Certo molti cattolici, minoranza pur sempre ragguardevole e come tale corteggiata a destra e a sinistra, si mostrano spesso ossequienti dinanzi alle direttive dei vescovi in tutto ciò che riguarda le questioni familiari e bioetiche e, innegabilmente, per i laici, come me, tale abito mentale non è sempre una ‘ cosa buona’. Ma chi impedisce poi ai laici non di protestare contro la legittima—come quella di qualsiasi altra agenzia spirituale—‘ingerenza’delle gerarchie vaticane nella vita italiana ma di invitare quanti hanno a cuore le sorti di una società libera a non votare per l’UDC, per Clemente Mastella, per Paola Binetti? C’è qualcuno che vieta loro una propaganda elettorale alternativa a favore di candidati come Benedetto Della Vedova, Antonio Polito, Claudia Mancina? In fondo, nessuno può vietare a Fausto Bertinotti di manifestare le sue simpatie per Chavez ma neppure può vietare ai liberali di mettere in guardia gli elettori dagli amici del populismo giustizialista sudamericano, da Franco Giordano ad Antonio Di Pietro.

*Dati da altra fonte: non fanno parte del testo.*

(** * Streaming PNG decoder of gofpdf (png.go): a shallow embedding

    The Go code is a chain of readers: [pngStream] parses the PNG container
    and hands out the IDAT payload, [alphaSeparator] splits a decompressed
    scanline stream into colour bytes and alpha bytes, and [parsepngstream]
    assembles the image descriptor.  The embedding keeps Go's conventions:
    a function returns its values together with an [error] value (nil is
    [None]); a run-time panic (index or slice bound out of range) aborts the
    computation; the receiver is threaded explicitly as state. *)

From Stdlib Require Import ZArith Bool Lia.
From Stdlib Require Import Strings.Ascii Strings.String Strings.Byte.
From Stdlib Require Import DecimalString.
From Stdlib Require Import PrimFloat Uint63.
From Stdlib Require Import List.
Import ListNotations.

Open Scope Z_scope.
Set Warnings "-inexact-float".

(** ** Go values: bytes, lengths, errors, panics *)

Definition byte_to_Z (b : byte) : Z := Z.of_N (Byte.to_N b).

Definition len {A : Type} (l : list A) : Z := Z.of_nat (List.length l).

(** [fmt.Sprintf "%d"] on a non-negative integer. *)
Definition sprintf_d (z : Z) : string :=
  NilEmpty.string_of_uint (N.to_uint (Z.to_N z)).

(** [error]: the two sentinel values of package io, and errors built by
    [fmt.Errorf] (the format errors of the decoder). *)
Inductive error : Type :=
| EOF
| ErrUnexpectedEOF
| Errorf (msg : string).

Inductive panic : Type :=
| IndexOutOfRange (i : Z) (length : Z)
| SliceBoundsOutOfRange (hi : Z) (capacity : Z)
| DivideByZero.

(** Outcome of running a method on a receiver of type [S]: it returns [a]
    and leaves the receiver as [s], or it panics.  [OutOfFuel] is the
    model's own: a loop used up the iterations it was given. *)
Inductive result (S A : Type) : Type :=
| Done (a : A) (s : S)
| Panic (e : panic)
| OutOfFuel.
Arguments Done {S A} a s.
Arguments Panic {S A} e.
Arguments OutOfFuel {S A}.

Definition M (S A : Type) : Type := S -> result S A.

Definition ret {S A : Type} (a : A) : M S A := fun s => Done a s.

Definition bind {S A B : Type} (m : M S A) (k : A -> M S B) : M S B :=
  fun s => match m s with
           | Done a s' => k a s'
           | Panic e => Panic e
           | OutOfFuel => OutOfFuel
           end.

Definition get {S : Type} : M S S := fun s => Done s s.
Definition modify {S : Type} (f : S -> S) : M S unit := fun s => Done tt (f s).
Definition throw {S A : Type} (e : panic) : M S A := fun _ => Panic e.

Declare Scope go_scope.
Delimit Scope go_scope with go.
Notation "x <- m ;; k" := (bind m (fun x => k))
  (at level 100, m at next level, right associativity) : go_scope.
Notation "' pat <- m ;; k" := (bind m (fun x => match x with pat => k end))
  (at level 100, pat pattern, m at next level, right associativity) : go_scope.
Notation "m ;;; k" := (bind m (fun _ => k))
  (at level 100, right associativity) : go_scope.
Open Scope go_scope.

(** [if err != nil { return err }] *)
Definition guard {S : Type} (err : option error) (k : M S (option error))
  : M S (option error) :=
  match err with
  | Some e => ret (Some e)
  | None => k
  end.

(** [io.ReadAll] over a reader given by its [Read] method: read until an
    error; end of stream is the regular end. *)
Fixpoint ReadAll {S : Type} (read : M S (list byte * option error)) (fuel : nat)
  : M S (list byte * option error) :=
  match fuel with
  | O => fun _ => OutOfFuel
  | S fuel' =>
      '(bs, err) <- read ;;
      match err with
      | Some EOF => ret (bs, None)
      | Some e => ret (bs, Some e)
      | None => '(rest, err) <- ReadAll read fuel' ;; ret (bs ++ rest, err)
      end
  end.

(** ** io.Reader

    The byte source is an in-memory reader (bytes.Reader): what is left of
    the input; a read hands out a prefix and fails with [EOF] only when
    nothing is left. *)
Definition Reader : Type := list byte.

(** [r.Read(buf)] with [len(buf) = n]. *)
Definition Reader_Read (rd : Reader) (n : Z) : (list byte * option error) * Reader :=
  match rd with
  | [] => (([], Some EOF), rd)
  | _ => let k := Z.to_nat (Z.min n (len rd)) in
         ((firstn k rd, None), skipn k rd)
  end.

(** [io.ReadFull(r, buf)] with [len(buf) = n]: exactly [n] bytes or an
    error; [EOF] when no byte was read, [ErrUnexpectedEOF] when the source
    ended after some but not all of them. *)
Definition ReadFull (rd : Reader) (n : Z) : (list byte * option error) * Reader :=
  if n <=? 0 then (([], None), rd)
  else match rd with
       | [] => (([], Some EOF), rd)
       | _ => if len rd <? n then ((rd, Some ErrUnexpectedEOF), [])
              else ((firstn (Z.to_nat n) rd, None), skipn (Z.to_nat n) rd)
       end.

(** Writing [bs] at the front of a buffer that held [old]. *)
Definition fill (bs old : list byte) : list byte := bs ++ skipn (List.length bs) old.

(** [binary.BigEndian.Uint32] *)
Definition BigEndian_Uint32 (b : list byte) : Z :=
  Z.lor (Z.lor (Z.lor (byte_to_Z (nth 3 b x00))
                      (Z.shiftl (byte_to_Z (nth 2 b x00)) 8))
               (Z.shiftl (byte_to_Z (nth 1 b x00)) 16))
        (Z.shiftl (byte_to_Z (nth 0 b x00)) 24).

(** [uint32] arithmetic wraps modulo 2^32, [int] is the 64-bit signed type. *)
Definition uint32 (z : Z) : Z := z mod 2 ^ 32.
Definition int (z : Z) : Z := (z + 2 ^ 63) mod 2 ^ 64 - 2 ^ 63.

(** [float64(x)] for an unsigned 32-bit [x] (exact). *)
Definition float64 (x : Z) : float := PrimFloat.of_uint63 (Uint63.of_Z x).

(** [strings.Index(string(t), "\x00")] *)
Fixpoint index_zero (t : list byte) : Z :=
  match t with
  | [] => -1
  | b :: t' => if Byte.eqb b x00 then 0
               else let i := index_zero t' in if i <? 0 then -1 else i + 1
  end.

(** ** pngStream *)

Definition pngSignature : string :=
  string_of_list_byte [x89; x50; x4e; x47; x0d; x0a; x1a; x0a].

Se questo, come presumo, è lo spirito della ‘vera laicità’, oggetto dell’ironia (un po’ gratuita) di Teodori,tale spirito è l’antitesi del laicismo demonizzato da Pera, ma estraneo, altresì, allo stile liberale e aristocratico di Mario Pannunzio.
Dubitare poi che l’ex Presidente del Senato, alla luce del suo intenso dialogo con Joseph Ratzinger, possa dirsi un erede diretto e legittimo dell’animatore del ‘Mondo’è possibile e ragionevole. Sennonché è una bella pretesa quella di esigere che sia autorizzato a parlare di Alessandro Manzoni solo un manzoniano e a parlare di Benedetto Croce solo un crociano.
Comunque si voglia intendere il liberalismo, lo spirito di setta ne è distante anni luce.